Gladiatrici dell

Y avait-il des femmes gladiatrices dans la Rome antique (comme dans la publicité Pepsi) ?

Voyage historique pour découvrir le courage et la détermination des gladiateurs de la Rome antique, souvent éclipsés par leurs collègues masculins, mais tout aussi respectés

Au cœur du British Museum se trouve une œuvre d'art ancienne qui défie nos attentes historiques : un relief en marbre représentant deux gladiateurs en combat. Mais il y a un détail surprenant : les deux gladiateurs sont femmes. L'inscription sur le relief, trouvée à Halicarnassus, en Turquie, indique que les deux gladiateurs se sont battus pour un match nul honorable. Mais cet artefact est-il un cas isolé ou les gladiateurs étaient-ils courants dans la Rome antique ? Pourquoi ces femmes, bousculant les conventions sociales de l’époque, ont-elles choisi de combattre dans l’arène ? Quelles motivations et histoires personnelles se cachent derrière ces figures guerrières ?

Comprendre des cultures si éloignées de notre époque présente toujours de nombreuses difficultés pour les chercheurs. Nous sommes influencés par les attentes de la vie moderne et avons tendance à interpréter les preuves en fonction des paramètres actuels. Cependant, il existe des éléments intrigants qui soutiennent l’existence de femmes gladiatrices.

Le relief en marbre mentionné ci-dessus est l'une des preuves les plus claires de l'existence de gladiateurs dans la Rome antique.

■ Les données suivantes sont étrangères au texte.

(* ===== verification/HashLoops.v ===== *)
(** The traversals of the hash table of ghash.c: foreach, find, the lists of
    keys and values, removal while traversing, and iterators. *)
From S2P Require Import Prelude Hash HashRep HashOps HashSpec.

Open Scope c_scope.

Section keys.
Context {C : Type} `{EqDecision C, !Countable C} (cls : gpointer -> C) (f : functions) `{!KeyLaws f cls}.

Notation table_holds := (table_holds cls f).
Notation table_ok := (table_ok cls f).
Notation map_of := (map_of cls).

Lemma at_mid (L1 : list cell) c L2 : at_ (L1 ++ c :: L2) (Z.of_nat (length L1)) = Some c.
Proof.
  unfold at_. destruct (Z.ltb_spec (Z.of_nat (length L1)) 0); [lia|]. rewrite Nat2Z.id. apply lookup_app_mid.
Qed.

Lemma node_at_ok t L1 c L2 :
  table_holds t (L1 ++ c :: L2) ->
  node_at t (Z.of_nat (length L1)) = Some (if real c then Some (pair_of c) else None).
Proof.
  intros H. destruct (reads cls f t _ _ c H (at_mid L1 c L2)) as (Rh & Rk & Rv). unfold node_at.
  rewrite Rh. cbn [mbind option_bind]. rewrite Rk. cbn [mbind option_bind]. by rewrite Rv.
Qed.

Lemma entries_cons c L : entries (c :: L) = (if real c then [pair_of c] else []) ++ entries L.
Proof. unfold entries. simpl. by destruct (real c). Qed.

(** The indices that are left, when the cells [L1] are done. *)
Definition rest_of (L1 L2 : list cell) : list Z := seqZ (Z.of_nat (length L1)) (Z.of_nat (length L2)).

Lemma rest_of_cons L1 c L2 :
  rest_of L1 (c :: L2) = Z.of_nat (length L1) :: rest_of (L1 ++ [c]) L2.
Proof.
  unfold rest_of. cbn [length]. rewrite seqZ_cons by lia. f_equal. rewrite length_app. cbn [length].
  f_equal; lia.
Qed.

Lemma all_indices t L : table_holds t L -> seqZ 0 (size t) = rest_of [] L.
Proof.
  intros [_ (s & (_ & Hsz & _) & Hpl) _ _ _ _]. unfold rest_of.
  by rewrite (pl_length _ _ _ _ _ Hpl), <- Hsz.
Qed.

(** ** Reading traversals *)

Lemma foreach_loop_ok t L1 L2 :
  table_holds t (L1 ++ L2) -> foreach_loop t (rest_of L1 L2) = Some (entries L2).
Proof.
  revert L1. induction L2 as [|c L2 IH]; intros L1 H; [done|].
  rewrite rest_of_cons. cbn [foreach_loop]. rewrite (node_at_ok t L1 c L2 H). cbn [mbind option_bind].
  rewrite (IH (L1 ++ [c])) by (by rewrite <- app_assoc). cbn [mbind option_bind]. rewrite entries_cons.
  by destruct (real c).
Qed.

Lemma prepend_loop_ok t pick L1 L2 acc :
  table_holds t (L1 ++ L2) ->
  prepend_loop t pick (rest_of L1 L2) acc = Some (reverse (pick <$> entries L2) ++ acc).
Proof.
  revert L1 acc. induction L2 as [|c L2 IH]; intros L1 acc H; [done|].
  rewrite rest_of_cons. cbn [prepend_loop]. rewrite (node_at_ok t L1 c L2 H). cbn [mbind option_bind].
  rewrite (IH (L1 ++ [c])) by (by rewrite <- app_assoc). rewrite entries_cons.
  destruct (real c); simpl; [|done]. by rewrite reverse_cons, <- app_assoc.
Qed.

Lemma find_loop_ok t p L1 L2 :
  table_holds t (L1 ++ L2) ->
  find_loop t p (rest_of L1 L2) = Some (from_option snd null (List.find (fun kv => p kv.1 kv.2) (entries L2))).
Proof.
  revert L1. induction L2 as [|c L2 IH]; intros L1 H; [done|].
  rewrite rest_of_cons. cbn [find_loop]. rewrite (node_at_ok t L1 c L2 H). cbn [mbind option_bind].
  rewrite (IH (L1 ++ [c])) by (by rewrite <- app_assoc). rewrite entries_cons.
  destruct (real c); simpl; [|done]. by destruct (p _ _).
Qed.

(** ** Removing while traversing *)

Section remove.
Context (p : gpointer -> gpointer -> bool) (notify : bool).

Definition chosen (kv : gpointer * gpointer) : bool := p kv.1 kv.2.
Definition selected (c : cell) : bool := real c && chosen (pair_of c).
Definition sweep (L : list cell) : list cell := (fun c => if selected c then tomb else c) <$> L.

Lemma entries_sweep L : entries (sweep L) = List.filter (fun kv => negb (chosen kv)) (entries L).
Proof.
  induction L as [|c L IH]; [done|]. unfold sweep. rewrite fmap_cons, !entries_cons. fold (sweep L).
  rewrite IH, List.filter_app. f_equal. unfold selected. destruct (real c) eqn:Hr; simpl; [|by rewrite Hr].
  destruct (chosen _); simpl; [done|by rewrite Hr].
Qed.

Lemma foreach_remove_loop_ok t L1 L2 deleted :
  table_ok t (L1 ++ L2) -> 0 <= deleted -> deleted + count real L2 < 2 ^ 32 ->
  exists t', foreach_remove_loop p notify (rest_of L1 L2) t deleted =
      Some (t', deleted + Z.of_nat (length (List.filter chosen (entries L2))),
            if notify then destroy_pairs f (List.filter chosen (entries L2)) else []) /\
    table_ok t' (L1 ++ sweep L2) /\ ref_count t' = ref_count t /\ nnodes t' <= nnodes t.
Proof.
  revert t L1 deleted. induction L2 as [|c L2 IH]; intros t L1 deleted H H0 Hmax.
  { exists t. simpl. rewrite Z.add_0_r. split_and!; [by destruct notify|done|done|lia]. }
  rewrite rest_of_cons. cbn [foreach_remove_loop]. rewrite (node_at_ok t L1 c L2 (proj1 H)). cbn [mbind option_bind].
  assert (from_option (fun '(k, v) => p k v) false (if real c then Some (pair_of c) else None) = selected c) as ->
    by (unfold selected; by destruct (real c)).
  rewrite entries_cons, List.filter_app.
  assert (count real (c :: L2) = Z.b2z (real c) + count real L2) as Hcount.
  { unfold count. simpl. destruct (real c); simpl; lia. }
  pose proof (count_bounds real L2) as Hb.
  unfold selected. destruct (real c) eqn:Hr; simpl; [destruct (chosen (pair_of c)) eqn:Hch|].
  - destruct (remove_node_ok cls f t _ _ c notify H (at_mid L1 c L2) Hr) as (t1 & -> & Hok1 & _ & _ & Href & _ & Hn).
    cbn [mbind option_bind]. rewrite wrap_id by (unfold in_u; simpl in Hcount; lia).
    rewrite Nat2Z.id in Hok1. rewrite insert_app_r_alt, Nat.sub_diag in Hok1 by done. simpl in Hok1.
    destruct (IH t1 (L1 ++ [tomb]) (deleted + 1)) as (t2 & Hrun & Hok2 & Href2 & Hn2).
    { by rewrite <- app_assoc. } { lia. } { simpl in Hcount. lia. }
    exists t2. assert (rest_of (L1 ++ [c]) L2 = rest_of (L1 ++ [tomb]) L2) as ->
      by (unfold rest_of; by rewrite !length_app).
    rewrite Hrun. cbn [mbind option_bind]. rewrite <- app_assoc in Hok2. simpl. unfold selected.
    rewrite Hr, Hch. split_and!; [|done|congruence|lia]. do 2 f_equal; [f_equal; lia|].
    by destruct notify.
  - destruct (IH t (L1 ++ [c]) deleted) as (t2 & Hrun & Hok2 & Href2 & Hn2); [by rewrite <- app_assoc|lia|simpl in Hcount; lia|].
    exists t2. rewrite <- app_assoc in Hok2. simpl. unfold selected. rewrite Hr, Hch. split_and!; [exact Hrun|done..].
  - destruct (IH t (L1 ++ [c]) deleted) as (t2 & Hrun & Hok2 & Href2 & Hn2); [by rewrite <- app_assoc|lia|simpl in Hcount; lia|].
    exists t2. rewrite <- app_assoc in Hok2. simpl. unfold selected. rewrite Hr. split_and!; [exact Hrun|done..].
Qed.

(** The map without the chosen entries. *)
Lemma map_of_sweep t L :
  table_ok t L -> table_ok t (sweep L) \/ (exists t', table_ok t' (sweep L)) ->
  map_of (sweep L) = filter (fun '(_, kv) => chosen kv = false) (map_of L).
Proof.
  intros [[_ (s & _ & Hpl) _ _ _ _] _] Hok'.
  assert (exists s' md, placed cls f s' md (sweep L)) as (s' & md & Hpl').
  { destruct Hok' as [[[_ (s' & _ & ?) _ _ _ _] _] | [t' [[_ (s' & _ & ?) _ _ _ _] _]]]; eauto. }
  apply map_eq. intros k. apply option_eq. intros kv.
  rewrite map_lookup_filter_Some, (elem_of_map_of cls f s' md (sweep L)), (elem_of_map_of cls f s (mod_ t) L) by done.
  rewrite entries_sweep, list_elem_of_In, filter_In, <- list_elem_of_In, negb_true_iff. naive_solver.
Qed.

Lemma foreach_remove_ok t L :
  table_ok t L -> nnodes t < 2 ^ 29 ->
  exists t' L', table_ok t' L' /\ ref_count t' = ref_count t /\
    map_of L' = filter (fun '(_, kv) => chosen kv = false) (map_of L) /\
    g_hash_table_foreach_remove_or_steal t p notify =
      Some (Z.of_nat (length (List.filter chosen (entries L))), t',
            if notify then destroy_pairs f (List.filter chosen (entries L)) else []).
Proof.
  intros Hok Hmax. unfold g_hash_table_foreach_remove_or_steal. rewrite (all_indices t L (proj1 Hok)).
  pose proof Hok as [[_ _ _ Hn _ _] _].
  destruct (foreach_remove_loop_ok t [] L 0 Hok) as (t1 & -> & Hok1 & Href & Hn1); [done|lia|].
  cbn [mbind option_bind]. simpl app in Hok1.
  destruct (maybe_resize_ok cls f t1 _ (proj1 Hok1)) as (t2 & L2 & -> & [Hok2 Hlt2] & Hsame); [lia|].
  cbn [mbind option_bind].
  exists (if 0 <? 0 + Z.of_nat (length (List.filter chosen (entries L))) then with_version (s32 (version t2 + 1)) t2 else t2), L2.
  pose proof Hsame as (_ & _ & _ & Href2). split_and!; [| | |done].
  - destruct (0 <? _); [|by split]. split; [by destruct Hok2; split|exact Hlt2].
  - destruct (0 <? _); simpl; congruence.
  - rewrite <- (map_of_sweep t L Hok) by eauto. destruct Hok1 as [[_ (s & _ & Hpl) _ _ _ _] _].
    apply (same_entries_map cls _ _ _ _ (pl_distinct _ _ _ _ _ Hpl) Hsame).
Qed.

(** ** Iterators *)

Lemma iter_seek_ok t L1 L2 fuel :
  table_holds t (L1 ++ L2) -> (length L2 < fuel)%nat ->
  (entries L2 = [] /\ iter_seek fuel t (Z.of_nat (length L1) - 1) = Some (size t, None)) \/
  (exists L3 c L4, L2 = L3 ++ c :: L4 /\ real c = true /\ entries L3 = [] /\
     iter_seek fuel t (Z.of_nat (length L1) - 1) = Some (Z.of_nat (length (L1 ++ L3)), Some (pair_of c))).
Proof.
  revert L1 fuel. induction L2 as [|c L2 IH]; intros L1 [|fuel] H Hf; simpl in Hf; try lia.
  - left. split; [done|]. cbn [iter_seek]. rewrite Z.sub_add. rewrite app_nil_r in H.
    destruct H as [_ (s & (_ & Hsz & _) & Hpl) _ _ _ _]. rewrite (pl_length _ _ _ _ _ Hpl), <- Hsz.
    by rewrite Z.leb_refl.
  - cbn [iter_seek]. rewrite Z.sub_add. destruct (Z.leb_spec (size t) (Z.of_nat (length L1))) as [Hle|_].
    { destruct H as [_ (s & (_ & Hsz & _) & Hpl) _ _ _ _]. pose proof (pl_length _ _ _ _ _ Hpl) as Hl.
      rewrite length_app in Hl. simpl in Hl. lia. }
    rewrite (node_at_ok t L1 c L2 H). cbn [mbind option_bind]. destruct (real c) eqn:Hr.
    + right. exists [], c, L2. split_and!; [done..|by rewrite app_nil_r].
    + rewrite entries_cons, Hr. simpl app at 1 2.
      replace (Z.of_nat (length L1)) with (Z.of_nat (length (L1 ++ [c])) - 1) by (rewrite length_app; simpl; lia).
      destruct (IH (L1 ++ [c]) fuel) as [[He Hrun] | (L3 & d & L4 & -> & Hd & He & Hrun)];
        [by rewrite <- app_assoc|lia|by left|].
      right. exists (c :: L3), d, L4. split_and!; [done..|by rewrite entries_cons, Hr, He|].
      rewrite Hrun. by rewrite <- app_assoc.
Qed.

(** A client that visits the entries with an iterator, and removes the chosen
    ones through it. *)
Fixpoint iter_loop (fuel : nat) (t : GHashTable) (ri : RealIter) :
    option (GHashTable * list (gpointer * gpointer) * list freed) :=
  match fuel with
  | O => None
  | S fuel =>
      '(ri, node) ← g_hash_table_iter_next t ri;
      match node with
      | None => Some (t, [], [])
      | Some kv =>
          '(t, ri, events) ← (if chosen kv then iter_remove_or_steal t ri notify else Some (t, ri, []));
          '(t, visited, events') ← iter_loop fuel t ri;
          Some (t, kv :: visited, events ++ events')
      end
  end.

Lemma sweep_app l1 l2 : sweep (l1 ++ l2) = sweep l1 ++ sweep l2.
Proof. apply fmap_app. Qed.

Lemma sweep_none L : entries L = [] -> sweep L = L.
Proof.
  induction L as [|c L IH]; [done|]. rewrite entries_cons. unfold sweep. rewrite fmap_cons.
  unfold selected. destruct (real c); [done|]. intros H. f_equal. by apply IH.
Qed.

Lemma iter_loop_ok fuel t L1 L2 ri :
  table_ok t (L1 ++ L2) -> (length L2 < fuel)%nat ->
  iter_version ri = version t -> position ri = Z.of_nat (length L1) - 1 ->
  exists t', iter_loop fuel t ri =
      Some (t', entries L2, if notify then destroy_pairs f (List.filter chosen (entries L2)) else []) /\
    table_ok t' (L1 ++ sweep L2).
Proof.
  revert t L1 L2 ri. induction fuel as [|fuel IH]; intros t L1 L2 ri Hok Hf Hver Hpos; [lia|].
  cbn [iter_loop]. unfold g_hash_table_iter_next. rewrite bool_decide_true by done.
  pose proof Hok as [Hh _]. pose proof Hh as [_ (s & (_ & Hsz & _) & Hpl) _ _ _ _].
  pose proof (pl_length _ _ _ _ _ Hpl) as Hl. rewrite length_app in Hl.
  destruct (Z.ltb_spec (position ri) (size t)); [|lia]. simpl andb. cbv match.
  rewrite Hpos in *.
  destruct (iter_seek_ok t L1 L2 (Z.to_nat (size t - (Z.of_nat (length L1) - 1))) Hh)
    as [[He Hrun] | (L3 & c & L4 & -> & Hr & He & Hrun)]; [lia| |]; rewrite Hrun; cbn [mbind option_bind].
  - rewrite He, (sweep_none L2 He). exists t. by destruct notify.
  - rewrite entries_app, entries_cons, Hr, He, sweep_app, (sweep_none L3 He). simpl app.
    rewrite app_assoc in Hok.
    destruct (chosen (pair_of c)) eqn:Hch.
    + unfold iter_remove_or_steal, iter_ok. cbn [iter_version position]. rewrite bool_decide_true by done.
      rewrite length_app in Hl. simpl in Hl.
      destruct (Z.leb_spec 0 (Z.of_nat (length (L1 ++ L3)))); [|lia].
      destruct (Z.ltb_spec (Z.of_nat (length (L1 ++ L3))) (size t)); [|rewrite length_app in *; lia].
      simpl andb. cbv match.
      destruct (remove_node_ok cls f t _ _ c notify Hok (at_mid (L1 ++ L3) c L4) Hr)
        as (t1 & -> & [Hok1 Hlt1] & _ & Hver1 & _). cbn [mbind option_bind].
      rewrite Nat2Z.id, insert_app_r_alt, Nat.sub_diag in Hok1 by done. simpl in Hok1.
      destruct (IH (with_version (s32 (version t1 + 1)) t1) ((L1 ++ L3) ++ [tomb]) L4
        (MkIter (Z.of_nat (length (L1 ++ L3))) (s32 (iter_version ri + 1)))) as (t2 & Hrun2 & Hok2).
      { rewrite <- app_assoc. split; [by destruct Hok1; split|exact Hlt1]. }
      { rewrite length_app in Hf. simpl in Hf. lia. }
      { simpl. congruence. }
      { rewrite (length_app _ [tomb]). simpl. lia. }
      rewrite Hrun2. cbn [mbind option_bind]. exists t2. split.
      * simpl. rewrite Hch. by destruct notify.
      * change (sweep (c :: L4)) with ((if selected c then tomb else c) :: sweep L4).
        unfold selected at 1. rewrite Hr, Hch. cbn [andb]. by rewrite <- !app_assoc in Hok2.
    + destruct (IH t ((L1 ++ L3) ++ [c]) L4 (MkIter (Z.of_nat (length (L1 ++ L3))) (iter_version ri)))
        as (t2 & Hrun2 & Hok2).
      { by rewrite <- app_assoc. }
      { rewrite length_app in Hf. simpl in Hf. lia. }
      { done. }
      { rewrite (length_app _ [c]). simpl. lia. }
      cbn [mbind option_bind]. rewrite Hrun2. cbn [mbind option_bind]. exists t2. split.
      * simpl. by rewrite Hch.
      * change (sweep (c :: L4)) with ((if selected c then tomb else c) :: sweep L4).
        unfold selected at 1. rewrite Hr, Hch. cbn [andb]. by rewrite <- !app_assoc in Hok2.
Qed.
End remove.
End keys.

Une autre preuve est une statue en bronze vieille d'environ 2 000 ans, censée représenter un gladiateur, bien que telle ne soit pas initialement l'interprétation de l'œuvre.

Conservé à Musée d'art et d'art de Hambourg, la petite statue est traditionnellement considérée comme la représentation d'une athlète féminine tenant un strigile, un instrument utilisé pour nettoyer la peau en grattant la saleté et la sueur. Cependant, dans un article de 2011, un chercheur suggère que cette statue représente un gladiateur, « plus précisément un thraex, un type de gladiateur qui combattait avec un poignard court et recourbé, une arme qui peut facilement être confondue avec un srigil par un œil non averti. » « .

Selon certains chercheurs, dix fragments littéraires et une inscription épigraphique constituent la seule preuve écrite de l'existence des gladiateurs, ce qui rend l'image complexe à reconstituer.

Un probable libre choix

Alors que nous célébrons aujourd’hui les gladiateurs à la télévision, la position sociale des gladiateurs dans la Rome antique était très différente. Se battre ou jouer dans une arène pour le divertissement des masses était considéré comme un rôle subalterne. Nous pouvons donc imaginer la honte qui s'abattait sur toute femme désireuse d'entrer dans l'arène, comme l'exprime le mieux le satiriste romain. Juvénal:

Quel sentiment de honte peut-on trouver chez une femme qui porte un casque, qui fuit la féminité et aime la force brute… Si une vente aux enchères des effets de votre femme a lieu, comme vous serez fier de sa ceinture, de ses protège-bras et de ses plumes, et sa courte jambière pour la jambe gauche !

Ou, si elle préfère un autre type de combat (comme un Thraex, les deux jambes protégées), comme vous serez heureux lorsque la fille de votre cœur vendra ses jambières ! Écoutez-la grogner pendant qu'elle s'entraîne aux tirs démontrés par l'entraîneur, flétrie sous le poids du casque.

Même si les gladiatrices étaient rares par rapport à leurs collègues masculins, elles existaient et venaient de divers contextes sociaux, du plus humble au plus noble. Quant à leurs motivations à se battre malgré les critiques, il semble qu'ils vivaient pour les applaudissements, comme il l'explique. Josué Marcdirecteur du contenu de l'Encyclopédie de l'histoire mondiale :

Les femmes qui ont choisi de vivre dans l’arène – et il semble que ce soit un choix – pourraient avoir été motivées par un désir d’indépendance, la possibilité de devenir célèbre et des récompenses financières, notamment l’annulation de leurs dettes.

Bien qu'il semble qu'une femme ait perdu toute prétention de respectabilité dès son entrée dans l'arène, certaines preuves suggèrent que les gladiatrices étaient honorées tout autant que leurs homologues masculins.

Et tandis que nous continuons à trouver des preuves en faveur des femmes guerrières de la Rome antique, nous pouvons toujours compter sur la célèbre publicité Pepsi mettant en vedette Britney Spire.